The Company also disclosed that it had a preliminary unaudited amount of cash, cash equivalents, and marketable securities of approximately $339 million as of December 31, 2022. As of December 31, 2022, the Company had 67,637,351 and 8,855,963 shares of common stock and pre-funded warrants outstanding, respectively. These amounts are preliminary and are subject to completion of financial closing procedures. As a result, these amounts may differ materially from the amounts that will be reflected in the Company’s consolidated financial statements for the year ended December 31, 2022.
The preliminary financial data included in this Current Report on Form 8-K has been prepared by, and is the responsibility of, the Company’s management. PricewaterhouseCoopers LLP has not audited, reviewed, examined, compiled, nor applied agreed-upon procedures with respect to the preliminary financial data. Accordingly, PricewaterhouseCoopers LLP does not express an opinion or any other form of assurance with respect thereto.

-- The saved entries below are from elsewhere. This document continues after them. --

(** What becomes of an entry whose answer was checked.  The two last operations pass an
    error of the queue on as it is. *)
Definition entry_answered (entry : Entry) (response : SyncResponse) : rt syncQueueEntryDisposition :=
  if rsp_Disposition response =s SyncDispositionDeferred then rt_fail retry_later
  else
    _ ← queue_do (QueueError "delete_acknowledged") (fun io => Delete io (qe_ID entry));
    _ ← applySyncPlan response;
    if rsp_StopCollection response then
      entries ← queue_read OtherError queue_List;
      _ ← queue_do OtherError (fun io => DeleteMany io (qe_ID <$> entries));
      mret Acknowledged
    else mret Acknowledged.

Definition flushSyncQueueEntry (entry : Entry) (current : bool) : rt syncQueueEntryDisposition :=
  answer ← rt_try (syncRequest entry current);
  match answer with
  | inr err => entry_failed entry err
  | inl response => entry_answered entry response
  end.

(** Entries of another identity are deleted, unless they share an identifier with one
    that is kept. *)
Definition discardStaleSyncQueueEntries (entries : list Entry) (authority : syncAuthority) : rt (list Entry) :=
  let retained := List.filter (fun e => negb (syncQueueAuthorityMismatch (qe_Request e) authority)) entries in
  let stale := List.filter (fun e => syncQueueAuthorityMismatch (qe_Request e) authority &&
                                     bool_decide (qe_ID e ∉ (qe_ID <$> retained))) entries in
  match stale with
  | [] => mret retained
  | _ =>
      _ ← queue_do (QueueError "delete_stale") (fun io => DeleteMany io (qe_ID <$> stale));
      mret retained
  end.

(** ** A round *)

(** How the attempts on the backlog ended: the round goes on to the current entry, with
    the error of a retry if there was one, or collection was stopped, or it failed. *)
Inductive backlog_end :=
| BacklogDone (round : syncRoundResult) (retry : option rt_error)
| BacklogStopped.

Fixpoint flush_backlog (fuel : nat) (backlog : list Entry) (round : syncRoundResult) : rt backlog_end :=
  match fuel, backlog with
  | S fuel, entry :: backlog =>
      r ← rt_get;
      waiting ← (if Time_IsZero (rt_backlogRetryNotBefore r) then mret false
                 else
                   now ← rt_world clock_now;
                   if Time_Before now (rt_backlogRetryNotBefore r) then mret true
                   else _ ← rt_modify (rt_with_retry 0); mret false);
      if (waiting : bool) then mret (BacklogDone round None)
      else
        flushed ← rt_try (flushSyncQueueEntry entry false);
        match flushed with
        | inr err =>
            match as_policy err with
            | Some policy => if pe_action policy =s syncQueueActionRetry then mret (BacklogDone round (Some err))
                             else rt_fail err
            | None => rt_fail err
            end
        | inl disposition =>
            let round := {| rd_remainingEntries := rd_remainingEntries round - 1;
                            rd_ackedEntries := match disposition with
                                               | Acknowledged => rd_ackedEntries round + 1
                                               | Discarded => rd_ackedEntries round
                                               end |} in
            r ← rt_get;
            if rt_collectionStopped r then mret BacklogStopped else flush_backlog fuel backlog round
        end
  | _, _ => mret (BacklogDone round None)
  end.

Definition locate_error (name : string) : rt_error := QueueError "locate_current" (ErrSentinel name).

Definition flushSyncQueue (currentEntryID : string) (authority : syncAuthority) : rt syncRoundResult :=
  entries ← queue_read (QueueError "list") queue_List;
  entries ← discardStaleSyncQueueEntries entries authority;
  let backlog := List.filter (fun e => qe_ID e <>s currentEntryID) entries in
  match List.filter (fun e => qe_ID e =s currentEntryID) entries with
  | [] => rt_fail (locate_error "current sync queue entry missing")
  | _ :: _ :: _ => rt_fail (locate_error "current sync queue entry ambiguous")
  | [current] =>
      ended ← flush_backlog maxBacklogSyncAttemptsPerRound backlog
                {| rd_ackedEntries := 0; rd_remainingEntries := Z.of_nat (length backlog) |};
      match ended with
      | BacklogStopped => mret {| rd_ackedEntries := 0; rd_remainingEntries := 0 |}
      | BacklogDone round retry =>
          _ ← flushSyncQueueEntry current true;
          match retry with
          | Some err => rt_fail err
          | None => mret round
          end
      end
  end.
(* ===== verification/SyncHandlerProps.v ===== *)
(** The sync endpoint and its client agree: what the handler lets through is a valid
    batch, what it answers for an error tells the agent whether to retry, and an
    acknowledgement the agent accepts says what the center holds. *)
From stdpp Require Import base list sorting strings gmap.
From Stdlib Require Import ZArith Lia.
From S2P Require Import Prelude GoRuntime Json AgentApi IncidentTypes Settings Wire AgentPlan ObservationStore.
From S2P Require Import SyncQueue SyncWire SyncProtocol SyncStore SyncStoreProps AgentRuntime RateLimit.
From S2P Require Import SyncHandler.

Local Open Scope Z_scope.
#[local] Set Warnings "-clear-no-such-hyp".

Section HandlerProps.
Context {body : Type} `{Env : @SyncEnv body} `{HEnv : HandlerEnv body} `{Digest : SyncDigest}.
Implicit Types (db : @sync_db body) (batch : Batch body) (io : sync_io).

(** * Validation *)

Lemma forallb_fmap {A B} (f : A -> B) (p : B -> bool) l : forallb p (f <$> l) = forallb (fun a => p (f a)) l.
Proof. induction l as [|a l IH]; cbn; [done|]. by rewrite IH. Qed.

Lemma forallb_weaken {A} (p q : A -> bool) l :
  (forall a, p a = true -> q a = true) -> forallb p l = true -> forallb q l = true.
Proof. intros H. rewrite !forallb_forall. eauto. Qed.

Lemma requiredMax_nonempty s n : requiredMax s n = true -> s <> "".
Proof. unfold requiredMax. intros H. by breflect. Qed.

(** The parts of a valid request. *)
Lemma valid_request_parts req (Hvalid : isValidSyncRequest req = true) :
  let identity := identity_of (sr_ProducerID req) (sr_BatchSequence req) in
  valid_bounds req = true /\ sr_SessionID req <> "" /\
  (forall signal, sr_LiveSignal req = Some signal -> 0 < ls_Sequence signal /\ ls_Fingerprint signal <> "") /\
  (sr_Heartbeats req = [] -> fact_total req <= 0) /\
  forallb (valid_heartbeat identity) (sr_Heartbeats req) = true /\
  forallb (valid_sample identity) (sr_HostSamples req) = true /\
  forallb (valid_observation identity) (sr_ProbeObservations req) = true /\
  forallb (valid_report identity) (sr_IPQualityReports req) = true.
Proof.
  unfold isValidSyncRequest in Hvalid.
  repeat match goal with H : (_ && _)%bool = true |- _ => apply andb_true_iff in H; destruct H end.
  split_and!; try done.
  - by eapply requiredMax_nonempty.
  - intros signal E. rewrite E in *. breflect. split; [lia|by eapply requiredMax_nonempty].
  - intros E. match goal with H : negb (_ && (0 <? _)) = true |- _ => rename H into Hn end.
    unfold len in Hn. rewrite E in Hn. apply negb_true_iff, andb_false_iff in Hn as [Hn|Hn]; [done|].
    by apply Z.ltb_ge in Hn.
Qed.

(** The facts of a valid request carry the identity of its batch. *)
Lemma facts_identified_valid req digest revision (Hvalid : isValidSyncRequest req = true) :
  facts_identified (syncBatchFromRequest req digest revision)
    (identity_of (sr_ProducerID req) (sr_BatchSequence req)) = true.
Proof.
  destruct (valid_request_parts _ Hvalid) as (_ & _ & _ & _ & Hb & Hs & Ho & Hq).
  unfold facts_identified; cbn [syncBatchFromRequest ba_Heartbeats ba_HostSamples ba_ProbeObservations
    ba_IPQualityReports]; rewrite !forallb_fmap; cbn [host_sample_write observation_write report_write hs_SyncBatchID
    po_SyncBatchID rw_SyncBatchID].
  rewrite !andb_true_iff; split_and!; (eapply forallb_weaken; [|eassumption]); intros a Ha;
    (unfold valid_heartbeat in Ha || unfold valid_sample in Ha || unfold valid_observation in Ha ||
     unfold valid_report in Ha);
    repeat (apply andb_true_iff in Ha as [Ha _]); exact Ha.
Qed.

Lemma fact_count_total req digest revision :
  Z.of_nat (fact_count (syncBatchFromRequest req digest revision)) = fact_total req.
Proof.
  unfold fact_count, fact_total, len. cbn [syncBatchFromRequest ba_Heartbeats ba_HostSamples ba_ProbeObservations
    ba_IPQualityReports ba_CommandResults]. rewrite !length_fmap. lia.
Qed.

Lemma valid_bounds_kept req digest revision :
  isValidSyncRequest req = true ->
  replay_bounds_bad sync_uuid_Parse (syncBatchFromRequest req digest revision) = false /\
  live_signal_bad (syncBatchFromRequest req digest revision) = false.
Proof.
  intros Hvalid. destruct (valid_request_parts _ Hvalid) as (Hb & Hs & Hl & _ & _).
  unfold valid_bounds in Hb. breflect.
  assert (sr_BatchSequence req <= sr_AllocatedThrough req) by (destruct (0 <? fact_total req); breflect; lia).
  unfold replay_bounds_bad, live_signal_bad. cbn [syncBatchFromRequest ba_ProducerID ba_SessionID ba_AllocatedThrough
    ba_RetiredThrough ba_BatchSequence ba_LiveSignal].
  match goal with H : ValidSyncProducerID _ _ = true |- _ => rewrite H end.
  rewrite (proj2 (String.eqb_neq _ _) Hs). split.
  - cbn [negb orb]. rewrite !orb_false_iff. split_and!; try apply Z.ltb_ge; lia.
  - destruct (sr_LiveSignal req) as [signal|]; [|done]. destruct (Hl _ eq_refl) as [Hpos Hprint].
    by rewrite (proj2 (Z.leb_gt _ _) Hpos), (proj2 (String.eqb_neq _ _) Hprint).
Qed.

(** A request that passes the checks of the handler
    translates to a batch that passes the checks of the service, unless its number is
    already retired by the request itself, which is answered as such. *)
Theorem valid_request_is_valid_batch req digest revision (Hvalid : isValidSyncRequest req = true) :
  ValidateBatchProtocol sync_uuid_Parse (syncBatchFromRequest req digest revision) =
  if (0 <? sr_BatchSequence req) && (sr_BatchSequence req <=? sr_RetiredThrough req)
  then Err ErrSyncBatchRetired else Ok tt.
Proof.
  destruct (valid_request_parts _ Hvalid) as (Hb & _ & _ & Hempty & _). unfold valid_bounds in Hb. breflect.
  destruct (valid_bounds_kept req digest revision Hvalid) as [E1 E2].
  unfold ValidateBatchProtocol. rewrite E1, E2. cbn [ba_ProtocolRevision ba_BatchSequence ba_RetiredThrough
    ba_Heartbeats ba_ProducerID syncBatchFromRequest]. rewrite (facts_identified_valid _ _ _ Hvalid).
  pose proof (fact_count_total req digest revision) as Hcount.
  replace (sr_ProtocolRevision req =? SyncProtocolRevision) with true by lia. cbn [negb reject mbind result_bind].
  destruct (0 <? fact_total req) eqn:Ef; breflect.
  - replace (sr_BatchSequence req =? 0) with false by lia.
    replace (0 <? sr_BatchSequence req) with true by lia. cbn [andb].
    destruct (sr_BatchSequence req <=? sr_RetiredThrough req); cbn [reject mbind result_bind]; [done|].
    destruct (sr_Heartbeats req); [pose proof (Hempty eq_refl); lia|done].
  - replace (sr_BatchSequence req =? 0) with true by lia. replace (0 <? sr_BatchSequence req) with false by lia.
    assert (fact_count (syncBatchFromRequest req digest revision) = 0%nat) as -> by lia. done.
Qed.
(** * Errors *)

(** What the agent decides for an error of the service, through the answer of the
    handler and the client. *)
Definition decided_action (http_date : string -> option Z) (now : Z) (err : error) : option string :=
  match client_answer http_date now (sync_error_answer err).1 with
  | Refused remote => Some (pe_action (classifySyncFailure (Some remote)))
  | _ => None
  end.

Lemma existsb_find {A} (p : A -> bool) l : existsb p l = match List.find p l with Some _ => true | None => false end.
Proof. induction l as [|a l IH]; cbn; [done|]. by destruct (p a). Qed.

Lemma existsb_Permutation {A} (p : A -> bool) l1 l2 : l1 ≡ₚ l2 -> existsb p l1 = existsb p l2.
Proof.
  induction 1 as [|a l1 l2 _ IH|a b l|l1 l2 l3 _ IH1 _ IH2]; cbn; [done|by rewrite IH| |by rewrite IH1].
  by destruct (p a), (p b).
Qed.

Lemma existsb_fmap {A B} (f : A -> B) (p : B -> bool) l : existsb p (f <$> l) = existsb (fun a => p (f a)) l.
Proof. induction l as [|a l IH]; cbn; [done|]. by rewrite IH. Qed.

(** The cases of the handler are the admission errors of the store. *)
Lemma admission_error_cases err :
  isSyncAdmissionError err = match List.find (fun c => errors_Is c.1 err) error_cases with
                             | Some _ => true
                             | None => false
                             end.
Proof.
  rewrite <- existsb_find, <- (existsb_fmap fst (fun name => errors_Is name err)). apply existsb_Permutation.
  refine (bool_decide_unpack _ _). by vm_compute.
Qed.

(** The store, the handler and the agent agree on what an error
    means.  The agent tries again exactly the requests whose error is no admission error,
    the handler reports a failure of the receiver for exactly those, and it discards a
    queued request exactly when the answer is 400; every other refusal ends its loop. *)
Theorem refusals_classified http_date now err :
  (decided_action http_date now err = Some syncQueueActionRetry <-> isSyncAdmissionError err = false) /\
  (isSyncAdmissionError err = false <-> (sync_error_answer err).2 = Some "sync_internal_error") /\
  (decided_action http_date now err = Some syncQueueActionDiscard <->
   (sync_error_answer err).1 = HTTPError 400 ErrorCodeInvalidRequest None) /\
  (decided_action http_date now err = Some syncQueueActionTerminal <->
   isSyncAdmissionError err = true /\ (sync_error_answer err).1 <> HTTPError 400 ErrorCodeInvalidRequest None).
Proof.
  unfold decided_action. rewrite admission_error_cases. unfold sync_error_answer.
  destruct (List.find _ error_cases) as [[name [status code]]|] eqn:E.
  - apply List.find_some in E as [Hin _]. cbn [In error_cases] in Hin.
    repeat destruct Hin as [Hin|Hin]; try done; injection Hin as <- <- <-; vm_compute;
      intuition congruence.
  - vm_compute. intuition congruence.
Qed.

Lemma decimal_nonneg l acc :
  forallb (fun a => let n := Ascii.nat_of_ascii a in (48 <=? n)%nat && (n <=? 57)%nat) l = true -> 0 <= acc ->
  0 <= fold_left (fun acc a => 10 * acc + (Z.of_nat (Ascii.nat_of_ascii a) - 48)) l acc.
Proof.
  revert acc. induction l as [|a l IH]; intros acc Hl Hacc; cbn [forallb fold_left] in *; [done|].
  cbv zeta in Hl. breflect. apply IH; [done|]. lia.
Qed.

(** Whatever Retry-After header a busy center sends, the client
    waits for between one second and one minute, which the loop takes as it is. *)
Theorem retry_after_bounded http_date value now : Second <= parseRetryAfter http_date value now <= Minute.
Proof.
  unfold parseRetryAfter, Second, Minute, Second. cbv zeta.
  destruct (_ =s ""); [lia|]. destruct (forallb _ _) eqn:Hd.
  - pose proof (decimal_nonneg _ 0 Hd ltac:(lia)). split_matches; breflect; lia.
  - split_matches; breflect; lia.
Qed.
End HandlerProps.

Exploratory Efficacy Analysis using ctDNA in INTRIGUE Study
Background
On January 3, 2023, the Company announced findings of an exploratory analysis using circulating tumor DNA (ctDNA) from its INTRIGUE Phase 3 clinical study of QINLOCK. The INTRIGUE Phase 3 clinical study is a randomized, global, multicenter, open-label study to evaluate the efficacy and safety of QINLOCK compared to sunitinib in patients with gastrointestinal stromal tumor (GIST) previously treated with imatinib. As previously reported, the INTRIGUE study did not achieve the primary efficacy endpoint of progression-free survival (PFS) as determined by independent radiologic review using modified Response Evaluation Criteria in Solid Tumors (mRECIST) 1.1 criteria. The statistical analysis plan included a hierarchical testing sequence that included testing patients with a KIT exon 11 primary mutation and then in the all patient intent-to-treat (AP) population. In patients with a KIT exon 11 primary mutation (n=327), QINLOCK demonstrated a mPFS of 8.3 months compared to 7.0 months for the sunitinib arm (hazard ratio [HR] 0.88, p=0.360). Although not formally tested due to the rules of the hierarchical testing sequence, in the AP population QINLOCK demonstrated a mPFS of 8.0 months compared to 8.3 months for the sunitinib arm (HR 1.05, nominal p=0.715). QINLOCK was generally well tolerated. Fewer patients in the QINLOCK arm experienced Grade 3-4 treatment-emergent adverse events compared to sunitinib (41.3% vs 65.6%).